(** * boost::compute::command_queue -- a shallow embedding

    The header [include/boost/compute/command_queue.hpp] wraps the OpenCL
    host API.  The driver is opaque, so it is modelled as an oracle (a
    [backend]) that answers every call with a [response]; the wrapper's
    methods become state-passing functions that append the calls they
    issue to a log and mutate the fields of the queue object.

    Conventions.
    - Native ids ([cl_command_queue], [cl_mem], [cl_event], [cl_kernel],
      [cl_context]) and host pointers are integers, [0] being null.
    - [size_t] is taken to be 64 bits wide; additions written in the
      source on [size_t] wrap accordingly.
    - The header is read with every [CL_VERSION_x_y] macro defined, i.e.
      against OpenCL 2.0 headers, so all version-dependent code is present.
    - [BOOST_ASSERT] is read with assertions enabled: a failed assertion
      ends the call with [AssertionFailed].  The info queries that occur
      only inside assertions ([get_context()], [buffer.size()]) are pure
      reads of the oracle or of the argument records. *)

From stdpp Require Import base numbers list option.

Local Open Scope Z_scope.

(** ** Scalar types and constants of the OpenCL headers *)

Definition cl_int := Z.
Definition handle := Z.
Definition pointer := Z.
Definition size_t := Z.
Definition size3 : Type := size_t * size_t * size_t.
Definition wait_list := list handle.
Definition event := handle.

Definition CL_SUCCESS : cl_int := 0.
Definition CL_INVALID_DEVICE : cl_int := -33.
Definition CL_COMPLETE : cl_int := 0.

(** [command_queue::map_flags] *)
Definition map_read : Z := 1.
Definition map_write : Z := 2.

Definition SIZE_MODULUS : Z := 2 ^ 64.

(** [static_cast<cl_uint>(n)] *)
Definition cl_uint_of (n : Z) : Z := n mod 2 ^ 32.

(** [a + b] on [size_t] operands. *)
Definition size_add (a b : size_t) : size_t := (a + b) mod SIZE_MODULUS.

(** ** Argument objects

    [buffer], [image_object], [kernel] and [memory_object] are declared in
    other headers; only the accessors used by this file appear here, as
    fields holding the value the accessor returns. *)

Record memory_object := {
  mem_get : handle;
  mem_context : handle
}.

Record buffer := {
  buffer_get : handle;
  buffer_size : size_t;
  buffer_context : handle
}.

Record image_object := {
  image_get : handle;
  image_context : handle;
  image_width : size_t;
  image_height : size_t;
  image_depth : size_t;
  image_element_size : size_t
}.

Record kernel := {
  kernel_get : handle;
  kernel_context : handle
}.

(** An [image_object] passed where a [const memory_object &] is expected. *)
Definition image_as_memory_object (image : image_object) : memory_object :=
  {| mem_get := image_get image; mem_context := image_context image |}.

(** ** Calls that leave the wrapper

    One constructor per entry point, arguments in the order of the C
    prototype.  A wait list stands for the pair
    [events.size(), events.get_event_ptr()]; the last argument [ev] tells
    whether a non-null [cl_event *] was passed.  [walk_elemets] records an
    invocation of the caller's per-element function, with its arguments
    [(pElem, x, y, z)] collected in a [visit]. *)

Record visit := {
  visit_pElem : pointer;
  visit_w : size_t;
  visit_h : size_t;
  visit_d : size_t
}.

Inductive action :=
| clRetainCommandQueue (q : handle)
| clReleaseCommandQueue (q : handle)
| device_get_version (q : handle)
| clEnqueueReadBuffer (q mem : handle) (blocking : bool)
    (offset size : size_t) (host_ptr : pointer) (wait : wait_list) (ev : bool)
| clEnqueueReadBufferRect (q mem : handle) (blocking : bool)
    (buffer_origin host_origin region : size3)
    (buffer_row_pitch buffer_slice_pitch host_row_pitch host_slice_pitch : size_t)
    (host_ptr : pointer) (wait : wait_list) (ev : bool)
| clEnqueueWriteBuffer (q mem : handle) (blocking : bool)
    (offset size : size_t) (host_ptr : pointer) (wait : wait_list) (ev : bool)
| clEnqueueWriteBufferRect (q mem : handle) (blocking : bool)
    (buffer_origin host_origin region : size3)
    (buffer_row_pitch buffer_slice_pitch host_row_pitch host_slice_pitch : size_t)
    (host_ptr : pointer) (wait : wait_list) (ev : bool)
| clEnqueueCopyBuffer (q src dst : handle)
    (src_offset dst_offset size : size_t) (wait : wait_list) (ev : bool)
| clEnqueueCopyBufferRect (q src dst : handle)
    (src_origin dst_origin region : size3)
    (buffer_row_pitch buffer_slice_pitch host_row_pitch host_slice_pitch : size_t)
    (wait : wait_list) (ev : bool)
| clEnqueueFillBuffer (q mem : handle) (pattern : pointer)
    (pattern_size offset size : size_t) (wait : wait_list) (ev : bool)
| clEnqueueMapBuffer (q mem : handle) (blocking : bool) (flags : Z)
    (offset size : size_t) (wait : wait_list) (ev : bool)
| clEnqueueMapImage (q image : handle) (blocking : bool) (flags : Z)
    (origin region : size3) (wait : wait_list) (ev : bool)
| clEnqueueUnmapMemObject (q mem : handle) (mapped_ptr : pointer)
    (wait : wait_list) (ev : bool)
| clEnqueueFillImage (q image : handle) (fill_color : pointer)
    (origin region : size3) (wait : wait_list) (ev : bool)
| clEnqueueMigrateMemObjects (q : handle) (num_mem_objects : Z)
    (mem_objects : pointer) (flags : Z) (wait : wait_list) (ev : bool)
| clEnqueueNDRangeKernel (q k : handle) (work_dim : Z)
    (global_work_offset global_work_size local_work_size : option (list size_t))
    (wait : wait_list) (ev : bool)
| clEnqueueTask (q k : handle) (wait : wait_list) (ev : bool)
| clEnqueueBarrier (q : handle)
| clEnqueueBarrierWithWaitList (q : handle) (wait : wait_list) (ev : bool)
| clEnqueueMarker (q : handle) (ev : bool)
| clEnqueueMarkerWithWaitList (q : handle) (wait : wait_list) (ev : bool)
| clEnqueueSVMMemcpy (q : handle) (blocking : bool) (dst_ptr src_ptr : pointer)
    (size : size_t) (wait : wait_list) (ev : bool)
| clEnqueueSVMMemFill (q : handle) (svm_ptr pattern : pointer)
    (pattern_size size : size_t) (wait : wait_list) (ev : bool)
| clEnqueueSVMFree (q : handle) (num_svm_pointers : Z) (svm_pointers : list pointer)
    (pfn_free_func user_data : pointer) (wait : wait_list) (ev : bool)
| clEnqueueSVMMap (q : handle) (blocking : bool) (flags : Z) (svm_ptr : pointer)
    (size : size_t) (wait : wait_list) (ev : bool)
| clEnqueueSVMUnmap (q : handle) (svm_ptr : pointer) (wait : wait_list) (ev : bool)
| clCreateUserEvent (context : handle)
| clSetUserEventStatus (ev : handle) (status : cl_int)
| clSetEventCallback (ev : handle) (callback : list visit) (user_ev : handle)
| walk_elemets (v : visit).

____________________

What you need to do:
Look above for the line with "Definition cl_int := Z." and the line with "other headers; only". Retype those two lines and every line between them exactly, adding nothing.

Your response:
Definition cl_int := Z.
Definition handle := Z.
Definition pointer := Z.
Definition size_t := Z.
Definition size3 : Type := size_t * size_t * size_t.
Definition wait_list := list handle.
Definition event := handle.

Definition CL_SUCCESS : cl_int := 0.
Definition CL_INVALID_DEVICE : cl_int := -33.
Definition CL_COMPLETE : cl_int := 0.

(** [command_queue::map_flags] *)
Definition map_read : Z := 1.
Definition map_write : Z := 2.

Definition SIZE_MODULUS : Z := 2 ^ 64.

(** [static_cast<cl_uint>(n)] *)
Definition cl_uint_of (n : Z) : Z := n mod 2 ^ 32.

(** [a + b] on [size_t] operands. *)
Definition size_add (a b : size_t) : size_t := (a + b) mod SIZE_MODULUS.

(** ** Argument objects

    [buffer], [image_object], [kernel] and [memory_object] are declared in
    other headers; only the accessors used by this file appear here, as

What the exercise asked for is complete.